PEKÍN, (EFE).- Horas antes de la investidura del nuevo presidente de Estados Unidos, Barack Obama, Pekín tendió hoy la mano a la nueva administración para reanudar los lazos militares bilaterales, suspendidos desde octubre por una venta de armas de Estados Unidos a Taiwán.
El portavoz del Ministerio de Defensa chino, Hu Changming, señaló hoy en rueda de prensa que su Gobierno siempre ha valorado mucho las relaciones militares con Estados Unidos».
Obama mantendrá en su cargo al actual secretario de Defensa, Robert Gates, recordó el portavoz.
En esta nueva era, esperamos que China y Estados Unidos se esfuercen de forma conjunta para promover la mejora constante y el desarrollo de los vínculos militares entre ambos países, expresó Hu.
En la rueda de prensa, el coronel y otros altos mandos militares presentaron su informe de 2008, en el que el régimen del Partido Comunista de China (PCCh) expone su política en este ámbito.
Hu explicó que en los treinta años de lazos diplomáticos entre ambas potencias mundiales, China y EEUU han demostrado que sus relaciones militares tienen una base sólida».
Sin embargo, en la actualidad nos enfrentamos a dificultades en las relaciones militares, por lo que pedimos a Estados Unidos que tome medidas concretas para eliminar obstáculos».
Washington y Pekín celebran este año los 30 años de vínculos formales, establecidos después de que EEUU rompiera con la isla de Taiwán, por exigencia de Pekín, que la considera parte de su soberanía.
Sin embargo, Washington mantiene desde 1982 un acuerdo mediante el cual provee asistencia militar a la isla en caso de que sea atacada, y en octubre anunció su mayor venta de armamento a Taiwán, valorada en 6.500 millones de dólares (5.000 millones de euros).
El acuerdo incluye 30 helicópteros de ataque Apache y 330 misiles Patriot.
China suspendió los intercambios con Estados Unidos porque (el presidente George W.) Bush anunció que vendería armamento a Taiwán, señaló a Efe el académico Shi Yinhong, de la Universidad Popular de Pekín.
Según Shi, la investidura de Obama y el cambio de poder son el momento adecuado para restablecer los intercambios militares de forma natural. Pero se puede especular que, en un futuro, cualquier venta de armas a Taiwán por parte deEstados Unidos suponga una nueva ruptura».
La presentación del informe el mismo día que Obama toma el testigo no parece casual, a la luz de su contenido, que recoge la venta de armas a Taiwán, lo que ha causado graves daños a las relaciones entre China y Estados Unidos».

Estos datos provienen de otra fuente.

Lemma abs_owned_None f : Ghost.owned (abs m) !! f = None ↔ f ∉ frame <$> entries m.
Proof. simpl. by rewrite <- owned_fst, not_elem_of_list_to_map. Qed.

Lemma abs_by_gpa_None g a : Ghost.by_gpa (abs m) !! (g, a) = None ↔ (g, a) ∉ key <$> entries m.
Proof. simpl. by rewrite <- by_gpa_fst, not_elem_of_list_to_map. Qed.

(** A new entry in front is a ghost map step. *)
Lemma abs_cons m' e : wf m' → entries m' ≡ₚ e :: entries m →
  abs m' = Ghost.ghost_map (abs m) (guest_id e) (gpa e) (frame e).
Proof.
  intros Hwf Hp. unfold abs, Ghost.ghost_map. simpl. f_equal.
  - rewrite (list_to_map_proper _ ((λ e, (frame e, guest_id e)) <$> (e :: entries m)));
      [done| |by rewrite Hp].
    rewrite <- list_fmap_compose. apply wf_frames, Hwf.
  - rewrite (list_to_map_proper _ ((λ e, (key e, frame e)) <$> (e :: entries m)));
      [done| |by rewrite Hp].
    rewrite <- list_fmap_compose. apply wf_keys, Hwf.
Qed.
End Lookup.

(** *** [map] and [unmap] *)

Definition page (a : Z) : Z := Z.land a (bnot64 4095).

(** The ghost step is enabled: frame and guest page are both free. *)
Definition free_at (m : EptMap) (g a f : Z) : Prop :=
  Ghost.owned (abs m) !! f = None ∧ Ghost.by_gpa (abs m) !! (g, a) = None.

Lemma conflict_free m g a f :
  existsb (conflict g a f) (mappings m) = false ↔ free_at m g a f.
Proof.
  unfold free_at. rewrite abs_owned_None, abs_by_gpa_None.
  rewrite !list_elem_of_fmap. setoid_rewrite elem_of_entries.
  rewrite <- not_true_iff_false, existsb_exists. setoid_rewrite <- list_elem_of_In. split.
  - intros Hno. split; intros (e & E & He); apply Hno; exists (Some e); (split; [done|]).
    + simpl. by rewrite E, Z.eqb_refl.
    + injection E as -> ->. simpl. by rewrite !Z.eqb_refl, orb_true_r.
  - intros [H1 H2] ([e|] & He & Hc); [|done]. simpl in Hc.
    apply orb_true_iff in Hc as [Hc%Z.eqb_eq|[Hc%Z.eqb_eq Hc'%Z.eqb_eq]%andb_true_iff].
    + apply H1. by exists e.
    + apply H2. exists e. split; [|done]. unfold key. by rewrite Hc, Hc'.
Qed.

Lemma fill_wf m i e : wf m → mappings m !! i = Some None → legal e →
  free_at m (guest_id e) (gpa e) (frame e) →
  let m' := mkMap (<[i := Some e]> (mappings m)) (S (len m)) in
  wf m' ∧ entries m' ≡ₚ e :: entries m.
Proof.
  intros Hwf Hi Hleg [Hf Hk] m'. rewrite abs_owned_None in Hf. rewrite abs_by_gpa_None in Hk.
  assert (entries m' ≡ₚ e :: entries m) as Hp by by apply omap_fill.
  split; [|done]. destruct Hwf. constructor; simpl.
  - by rewrite length_insert.
  - fold (entries m'). rewrite Hp. simpl. congruence.
  - fold (entries m'). rewrite Hp. simpl. by constructor.
  - fold (entries m'). rewrite Hp. simpl. by constructor.
  - fold (entries m'). rewrite Hp. by constructor.
Qed.

Lemma map_spec m g a f p m' r : wf m → u64 a → map m g a f p = (m', r) →
  match r with
  | Ok _ => g ≠ 0 ∧ free_at m g (page a) f ∧ (len m < MAP_CAP)%nat ∧
      wf m' ∧ entries m' ≡ₚ mkMapping g (page a) f p :: entries m
  | Err InvalidGuest => g = 0 ∧ m' = m
  | Err AlreadyOwned => g ≠ 0 ∧ ¬ free_at m g (page a) f ∧ m' = m
  | Err Full => g ≠ 0 ∧ free_at m g (page a) f ∧ len m = MAP_CAP ∧ m' = m
  | Err _ => False
  end.
Proof.
  intros Hwf Ha. unfold map. fold (page a).
  destruct (Z.eqb_spec g 0) as [->|Hg]; [by intros [= <- <-]|].
  pose proof (conflict_free m g (page a) f) as Hcf.
  destruct (existsb _ _); [intros [= <- <-]; naive_solver|].
  destruct (find_index is_none (mappings m)) as [i|] eqn:Ei; intros [= <- <-].
  - apply find_index_Some in Ei as ([|] & Hi & Hn & _); [done|].
    assert (free_at m g (page a) f) as Hfree by by apply Hcf.
    destruct (fill_wf m i (mkMapping g (page a) f p)) as [Hwf' Hp]; [done..| |done|].
    { split; [done|]. simpl. by apply page_floor_mod. }
    split_and!; try done. rewrite (wf_len m Hwf), <- (wf_cap m Hwf). by eapply omap_not_full.
  - apply omap_full in Ei. split_and!; [done|by apply Hcf| |done].
    rewrite (wf_len m Hwf), <- (wf_cap m Hwf). done.
Qed.

Lemma map_Ok m g a f p : wf m → u64 a → g ≠ 0 → free_at m g (page a) f →
  (len m < MAP_CAP)%nat → ∃ m', map m g a f p = (m', Ok ()).
Proof.
  intros Hwf Ha Hg Hf Hl. destruct (map m g a f p) as [m' [[]|e]] eqn:E; [eauto|].
  apply map_spec in E; [|done..]. destruct e; naive_solver lia.
Qed.

Lemma find_at_gpa m g a i : find_index (at_gpa g a) (mappings m) = Some i →
  ∃ e, mappings m !! i = Some (Some e) ∧ key e = (g, a).
Proof.
  intros ([e|] & Hi & Hat & _)%find_index_Some; [|done]. simpl in Hat.
  apply andb_true_iff in Hat as [E1%Z.eqb_eq E2%Z.eqb_eq].
  exists e. split; [done|]. unfold key. by rewrite E1, E2.
Qed.

Lemma registry_clear_wf m i e : wf m → mappings m !! i = Some (Some e) →
  let m' := mkMap (<[i := None]> (mappings m)) (len m - 1) in
  wf m' ∧ entries m ≡ₚ e :: entries m'.
Proof.
  intros Hwf Hi m'. assert (entries m ≡ₚ e :: entries m') as Hp by by apply omap_clear.
  split; [|done]. destruct Hwf as [W1 W2 W3 W4 W5]. rewrite Hp in W2, W3, W4, W5.
  simpl in *. apply NoDup_cons in W3 as [_ W3]. apply NoDup_cons in W4 as [_ W4].
  apply Forall_cons in W5 as [_ W5].
  constructor; simpl; [by rewrite length_insert|rewrite W2; lia|done..].
Qed.

Lemma unmap_spec m g a m' r ev : wf m → unmap m g a = (m', r, ev) →
  match r with
  | Ok f => wf m' ∧ (∃ e, key e = (g, page a) ∧ frame e = f ∧ entries m ≡ₚ e :: entries m') ∧
      Ghost.by_gpa (abs m) !! (g, page a) = Some f ∧ len m = S (len m') ∧
      ev = [Audit.EptUnmapped g (page a) f]
  | Err NotMapped => Ghost.by_gpa (abs m) !! (g, page a) = None ∧ m' = m ∧ ev = []
  | Err _ => False
  end.
Proof.
  intros Hwf. unfold unmap. fold (page a).
  destruct (find_index (at_gpa g (page a)) (mappings m)) as [i|] eqn:Ei.
  - apply find_at_gpa in Ei as (e & Hi & Hk). rewrite Hi. intros [= <- <- <-].
    destruct (registry_clear_wf m i e Hwf Hi) as [Hwf' Hp]. split_and!; [done|by exists e| | |done].
    + apply abs_by_gpa; [done|]. exists e. split_and!; [|done..].
      rewrite Hp. apply list_elem_of_here.
    + simpl. apply Permutation_length in Hp. simpl in Hp. rewrite (wf_len m Hwf), Hp.
      rewrite <- (wf_len _ Hwf'). simpl. rewrite (wf_len m Hwf), Hp. lia.
  - intros [= <- <- <-]. split_and!; [|done..]. apply abs_by_gpa_None.
    rewrite list_elem_of_fmap. intros (e & E & He%elem_of_entries).
    rewrite find_index_None in Ei. specialize (Ei (Some e) He).
    apply pair_equal_spec in E as [E1 E2]. cbn [at_gpa] in Ei.
    by rewrite <- E1, <- E2, !Z.eqb_refl in Ei.
Qed.

Lemma wf_exclusive m : wf m → Ghost.exclusive_ownership (abs m).
Proof.
  intros Hwf. constructor.
  - intros f g (e & He & <- & <-)%abs_owned; [|done]. exists (gpa e).
    apply abs_by_gpa; [done|]. by exists e.
  - intros g a f (e & He & [= <- <-] & <-)%abs_by_gpa; [|done].
    apply abs_owned; [done|]. by exists e.
  - intros g1 a1 g2 a2 f (e1 & He1 & [= <- <-] & Hf1)%abs_by_gpa
      (e2 & He2 & [= <- <-] & Hf2)%abs_by_gpa; [|done..].
    assert (e1 = e2) as ->; [|done].
    apply list_elem_of_lookup in He1 as [i Hi], He2 as [j Hj].
    pose proof (NoDup_lookup _ i j f (wf_frames m Hwf)) as Hij.
    rewrite !list_lookup_fmap, Hi, Hj in Hij. simpl in Hij. rewrite Hf1, Hf2 in Hij.
    specialize (Hij eq_refl eq_refl). congruence.
  - simpl. rewrite !map_size_list_to_map;
      [by rewrite !length_fmap|rewrite by_gpa_fst; apply wf_keys, Hwf
      |rewrite owned_fst; apply wf_frames, Hwf].
Qed.

Lemma unmap_of_map G g a f : Ghost.owned G !! f = None → Ghost.by_gpa G !! (g, a) = None →
  Ghost.ghost_unmap (Ghost.ghost_map G g a f) g a = G.
Proof.
  intros Hf Hk. unfold Ghost.ghost_unmap, Ghost.ghost_map. simpl.
  rewrite lookup_total_insert_eq, !delete_insert_id by done. by destruct G.
Qed.

Lemma cons_free m m' e : wf m → entries m ≡ₚ e :: entries m' →
  free_at m' (guest_id e) (gpa e) (frame e).
Proof.
  intros [_ _ W3 W4 _] Hp. rewrite Hp in W3, W4. simpl in *.
  apply NoDup_cons in W3 as [W3 _], W4 as [W4 _].
  split; [by apply abs_owned_None|by apply abs_by_gpa_None].
Qed.

Lemma abs_uncons m m' e : wf m → wf m' → entries m ≡ₚ e :: entries m' →
  abs m' = Ghost.ghost_unmap (abs m) (guest_id e) (gpa e).
Proof.
  intros Hwf Hwf' Hp. destruct (cons_free m m' e Hwf Hp) as [Hf Hk].
  by rewrite (abs_cons m' m e Hwf Hp), unmap_of_map.
Qed.

Lemma page_aligned a : u64 a → Ghost.page_aligned_4k (page a) = true.
Proof. intros Ha. apply Z.eqb_eq. by apply page_floor_mod. Qed.

Lemma page_idem a : u64 a → page (page a) = page a.
Proof.
  intros Ha. apply page_floor_aligned; [by apply page_floor_u64|by apply page_floor_mod].
Qed.

Lemma page_u64 a : u64 a → u64 (page a).
Proof. apply page_floor_u64. Qed.

#[local] Hint Resolve page_u64 page_aligned wf_exclusive : machine.

Lemma new_wf : wf new.
Proof.
  assert (entries new = []) as He by reflexivity.
  constructor; rewrite ?He; try done; simpl; by constructor.
Qed.

(** *** The lookups and the structural check *)

Lemma owner_of_abs m f : wf m → owner_of m f = Ghost.owned (abs m) !! f.
Proof.
  intros Hwf. destruct (Ghost.owned (abs m) !! f) as [g|] eqn:E.
  - apply abs_owned in E as (e & He%elem_of_entries & Hf & Hg); [|done].
    unfold owner_of. destruct (find_map _ _) as [g'|] eqn:Em.
    + apply find_map_Some in Em as (i & [e'|] & Hi & Hx & _); [|done].
      destruct (Z.eqb_spec (frame e') f) as [Hf'|]; [|done]. simplify_eq.
      assert (Ghost.owned (abs m) !! frame e = Some (guest_id e)) as E1
        by (apply abs_owned; [done|]; exists e; by rewrite elem_of_entries).
      assert (Ghost.owned (abs m) !! frame e' = Some (guest_id e')) as E2.
      { apply abs_owned; [done|]. exists e'. rewrite elem_of_entries.
        split; [by eapply list_elem_of_lookup_2|done]. }
      congruence.
    + rewrite find_map_None in Em. specialize (Em _ He). simpl in Em.
      by rewrite Hf, Z.eqb_refl in Em.
  - apply find_map_None. intros [e|] He; [|done].
    destruct (Z.eqb_spec (frame e) f) as [Hf|]; [|done]. exfalso.
    apply abs_owned_None in E. apply E, list_elem_of_fmap. exists e.
    by rewrite elem_of_entries.
Qed.

Lemma owner_of_gpa_abs m g a : wf m → owner_of_gpa m g a = Ghost.by_gpa (abs m) !! (g, page a).
Proof.
  intros Hwf. unfold owner_of_gpa. fold (page a).
  destruct (Ghost.by_gpa (abs m) !! (g, page a)) as [f|] eqn:E.
  - destruct (find_map _ _) as [f'|] eqn:Em.
    + apply find_map_Some in Em as (i & [e'|] & Hi & Hx & _); [|done].
      destruct ((_ =? g) && _) eqn:Ek; [|done]. injection Hx as <-.
      apply andb_true_iff in Ek as [E1%Z.eqb_eq E2%Z.eqb_eq].
      assert (Ghost.by_gpa (abs m) !! (g, page a) = Some (frame e')) as E'; [|congruence].
      apply abs_by_gpa; [done|]. exists e'. rewrite elem_of_entries. unfold key.
      rewrite E1, E2. split; [by eapply list_elem_of_lookup_2|done].
    + apply abs_by_gpa in E as (e & He%elem_of_entries & Hk & Hf); [|done].
      rewrite find_map_None in Em. specialize (Em _ He). cbn beta iota in Em.
      apply pair_equal_spec in Hk as [E1 E2]. by rewrite E1, E2, !Z.eqb_refl in Em.
  - apply find_map_None. intros [e|] He; [|done].
    destruct ((_ =? g) && _) eqn:Ek; [|done]. exfalso.
    apply andb_true_iff in Ek as [E1%Z.eqb_eq E2%Z.eqb_eq].
    apply abs_by_gpa_None in E. apply E, list_elem_of_fmap. exists e.
    rewrite elem_of_entries. unfold key. by rewrite E1, E2.
Qed.

Lemma elem_of_enumerate {A} (l : list A) i x : (i, x) ∈ enumerate l ↔ l !! i = Some x.
Proof.
  unfold enumerate. split.
  - intros (k & Hk)%list_elem_of_lookup. apply lookup_zip_Some in Hk as [H1 H2].
    apply lookup_seq in H1 as [-> _]. done.
  - intros Hi. apply list_elem_of_lookup. exists i. apply lookup_zip_Some.
    split; [|done]. apply lookup_seq. split; [done|]. by eapply lookup_lt_Some.
Qed.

Añade que Estados Unidos ha incrementado su atención estratégica en la región de Asia Pacífico, consolidando alianzas militares, ajustando su despliegue militar y reforzando su capacidad».
Estados Unidos, primera potencia económica, y China, la tercera desde 2007 según las estadísticas chinas, mantienen desde hace 30 años una relación agridulce basada en la confrontación política por asuntos como los derechos humanos, el Tíbet, Taiwán y su defensa, y en la interdependencia económica.
A pesar de ser grandes socios comerciales, Washington acusó a China en los últimos años de mantener baja su moneda, el yuan, para favorecer sus exportaciones, unas quejas que se han apaciguado con la actual crisis, en la que ambos titanes se necesitan.
Uno de los conflictos es el gasto militar chino, que se incrementó en 2008 en un 17,6 por ciento hasta los 61.000 millones de dólares, según datos oficiales chinos, aunque Washington, que gasta mucho más, cree que Pekín oculta dos tercios del gasto.
Una idea nada descabellada teniendo en cuenta que en 2007 China lanzó sin avisar su primer misil anti-satélites para eliminar uno de sus artefactos meteorológicos en desuso, una tecnología que sólo antes habían probado con éxito Estados Unidos y Rusia.
Pero también cara y peligrosa, ya que a punto estuvo de dañar uno de los satélites de la NASA, en los que Estados Unidos basa su defensa.